2. Bölüm

718 39 0
                                    

2024 yılı, İstanbul

Yağmur için bardağı taşıran son damla bu sözler oldu. Gözlerinden yaşlar sicim sicim akarken silmek için bile uğraşmadı. Hızla ayaklandı. Ancak bu seferde onu durdurmak için elini tutan kişi Berkan oldu.

"Kızım niye bu kadar soğuk senin bu ellerin? İki gündür iyileşemedin mi Allah aşkına?" Diye söylendi.

Bir yandan da Barış'ın az önce yaptığı densizliği unutturmaya çalışıyordu. "Bakayım, kollarında soğuk mu bu kadar?" Deyip kızın sağ kolunu sıyırdı. "Yağmur..."

Kızın yer yer morarmış kolları onları şaşırttı. Hatta yalnızca morluklar yoktu, kabuk bağlamış yaralar vardı. Hızla kızın diğer kolunu da sıyırmaya çalıştı ama izin vermedi Yağmur. Gördüğü morluklar aklını çıkarttı Barış'ın.

"Yapma. Bırak kolumu. Merdivenlerden düştüm." Diyerek geçiştirdi onları.

Barış, içindeki endişesini dışarı yansıtmamak için elinden geleni yapıyordu ama ne kadar başardığını bilmiyordu. Gördüğü o morluklar deli gibi korkuttu onu. Sanki birileri kızı dövmüş gibiydi. Buna ihtimal vermiyordu ama bu morlukların neyin nesi olduğunu da çözemedi kafasında.

"Ulan burnunda kanıyor senin!"

Yunus'un dedikleriyle parmağının ucuyla burnuna dokunduğunda kanadığını gördü. Bunlar artık onun hayatının rutiniydi ama arkadaşları bir şey bilmediği için şaşırıyorlardı tabi. Barış'ın endişeyle burnuna peçete bastırdığını gördü. Bu temas rahatsız etti Yağmur'u, kendini geri çekmeye çalıştı ama Barış müsaade etmedi. Endişesini artık içinde gizleyemiyordu, bunu onun gözlerinden anladı Yağmur.

"Bir şeyim yok. Sıcaktan oldu galiba, çok sıcak havalarda oluyor." Kimse onun dediklerine inanmıyor gibiydi ama bunu umursamadı. Burnu kanadığı için iyice yorgun düşmüştü. Kolunu kaldırmaya hali yoktu. Zaten genel olarak hastalıktan ötürü hareketleri kısıtlı oluyordu. Yine de artık daha fazla kalmak istemiyordu. Ne halde olursa olsun gidecekti oradan.

"Gitsem iyi olacak. Hoşça kalın."

"Seni ben bırakacağım bekle." Diye oturttu onu Berkan.

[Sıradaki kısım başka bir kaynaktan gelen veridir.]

Definition setChecksums (pc : t) (c : gmap string string) : t :=
  {| checksums := c; packages := packages pc; modules := modules pc |}.

Definition setPackages (pc : t) (p : gmap string bool) : t :=
  {| checksums := checksums pc; packages := p; modules := modules pc |}.

Definition setModules (pc : t) (m : gmap string moduleInfo.t) : t :=
  {| checksums := checksums pc; packages := packages pc; modules := m |}.

End parseContext.

(** A computation on the [*parseContext] passed to every function. *)
Definition M (A : Type) : Type := parseContext.t -> outcome (A * parseContext.t).

Definition ret {A : Type} (a : A) : M A := fun pc => Ok (a, pc).

Definition fail {A : Type} (e : error) : M A := fun _ => Err e.

Definition bind {A B : Type} (m : M A) (k : A -> M B) : M B :=
  fun pc =>
    match m pc with
    | Ok (a, pc') => k a pc'
    | Err e => Err e
    | Panic p => Panic p
    | OutOfFuel => OutOfFuel
    end.

(** [if err != nil { return wrap(err) }] *)
Definition wrapErr {A : Type} (wrap : error -> error) (m : M A) : M A :=
  fun pc =>
    match m pc with
    | Err e => Err (wrap e)
    | r => r
    end.

Notation "x <- m ;; k" := (bind m (fun x => k))
  (at level 100, m at next level, right associativity).
Notation "m ;;; k" := (bind m (fun _ => k))
  (at level 100, right associativity).

(** [for _, x := range xs { if err := body(x); err != nil { return err } }] *)
Fixpoint forEach {A : Type} (body : A -> M unit) (xs : list A) : M unit :=
  match xs with
  | [] => ret tt
  | x :: xs' => body x ;;; forEach body xs'
  end.

(** ** embed.go: the arguments of a [//go:embed] comment *)

(** The scan for the closing quote of a double-quoted argument: a backslash
    skips the byte after it.  Takes [args[1:]]; returns what stands before
    the closing quote and what follows it. *)
Fixpoint scanQuoted (s : string) : option (string * string) :=
  match s with
  | EmptyString => None
  | String c s' =>
      if Ascii.eqb c "\" then
        match s' with
        | EmptyString => None
        | String d s'' =>
            match scanQuoted s'' with
            | Some r => Some (String c (String d r.1), r.2)
            | None => None
            end
        end
      else if Ascii.eqb c "034" then Some (EmptyString, s')
      else match scanQuoted s' with
           | Some r => Some (String c r.1, r.2)
           | None => None
           end
  end.

Section ParseGoEmbed.
Context (L : GoLib).
Lemma placeBet_rejected_no_effect_witness :
  users fresh_world !! "alice" = Some alice /\
  (betAmount low_stake_bet < 100 \/ balance alice < betAmount low_stake_bet
   \/ known_game (game low_stake_bet) = false) /\
  exists message : Message,
    placeBet sample_env "alice" low_stake_bet fresh_world
      = (Failure 400 message, fresh_world) /\
    (message = ValorMinimoAposta \/ message = SaldoInsuficiente
     \/ message = JogoInvalido) /\
    users (snd (placeBet sample_env "alice" low_stake_bet fresh_world)) !! "alice"
      = Some alice /\
    bets (snd (placeBet sample_env "alice" low_stake_bet fresh_world))
      = bets fresh_world.
Proof.
  assert (Hu : users fresh_world !! "alice" = Some alice) by reflexivity.
  assert (Hf : betAmount low_stake_bet < 100
               \/ balance alice < betAmount low_stake_bet
               \/ known_game (game low_stake_bet) = false).
  { left. simpl. unfold Qlt. simpl. lia. }
  exact (conj Hu (conj Hf
           (placeBet_rejected_no_effect sample_env "alice" low_stake_bet
              fresh_world alice Hu Hf))).
Defined.

(** ** Drawing an index *)



(** [i / n <= r < (i + 1) / n], with the fractions written as [Qmake]. *)
Lemma scaled_interval (r : Q) (n : positive) (i : Z) :
  inject_Z i <= r * inject_Z (Z.pos n) < inject_Z (i + 1)
  <-> i # n <= r < (i + 1) # n.
Proof.
  destruct r as [a d]. unfold Qle, Qlt, Qmult, inject_Z. simpl.
  rewrite !Z.mul_1_r, !Pos.mul_1_r. reflexivity.
Qed.

(** ** The numbers game *)


(** ** The wheel *)




(** ** Whole numbers *)

Lemma is_integer_spec (q : Q) :
  is_integer q = true <-> exists z : Z, q == inject_Z z.
Proof.
  unfold is_integer. rewrite Qeq_bool_iff. split.
  - intros H. exists (Qfloor q). now symmetry.
  - intros [z Hz]. rewrite Hz at 1. now rewrite Qfloor_Z.
Qed.


Lemma is_integer_plus (a b : Q) :
  is_integer a = true -> is_integer b = true -> is_integer (a + b) = true.
Proof.
  rewrite !is_integer_spec. intros [x Hx] [y Hy]. exists (x + y)%Z.
  rewrite Hx, Hy, inject_Z_plus. reflexivity.
Qed.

Berkan'ın bu teklifi Barış'ı mutlu etti. İçindeki korkuyu bastıramıyordu, utanmasa kendisi kızın koluna yapışacaktı seni ben eve bırakacağım diye. Tek başına eve gidebilecek durumda değil gibiydi.

"Berkan gerek yok. Hem sen şimdi duş falan da alırsın, bekleyemem ben. Gideyim."

"Evde alırım duşumu, seni ben bırakırım." Dedi tekrar itiraz istemeyen bir ses tonuyla.

Barış hariç diğerleriyle vedalaştı. Barış yüzüne bile bakmıyordu zaten. Bu durumu umursamayacak kadar bir acı vardı bedeninde. Bazı zamanlar hastalık bu şekilde vücudunu çepeçevre sarıyordu. Ağlaması hala devam ediyordu. Diğerleri bu ağlayışı Barış için sansa da o canı acıdığı için ağlıyordu. Berkan onu eve getirene kadar sorular sormuştu, kıza ne olduğunu anlamaya çalışıyordu ama neyse ki Yağmur pot kırmamıştı. Evin önünde durduklarında Berkan tekrar döndü ona.

"Yağmur..." dedi kızın bembeyaz yüzüne bakarken. "Sen benim kardeşimsin. Bir sıkıntın varsa benimle paylaşabilirsin."

"Bırak bunları Berkan. Yoktunuz, şimdi de olmayın. Barış'ı seçmenize kızmıyorum. Sonuçta onun sayesinde tanıştık. Ama yine de bir kere olsun aramanızı beklerdim. Yapayalnız kaldım."

"Sen ne desen haklsın. O zaman bir tercih yapmak zorunda hissettik kendimizi ama bunu isteyen Barış değildi. Sadece-,"

"Neyse Berkan. Bunları konuşmak için çok geç." Dedi net bir şekilde. "Lütfen artık görüşmeyelim. Aslı da dahil olmak üzere hiçbirinizi istemiyorum hayatımda."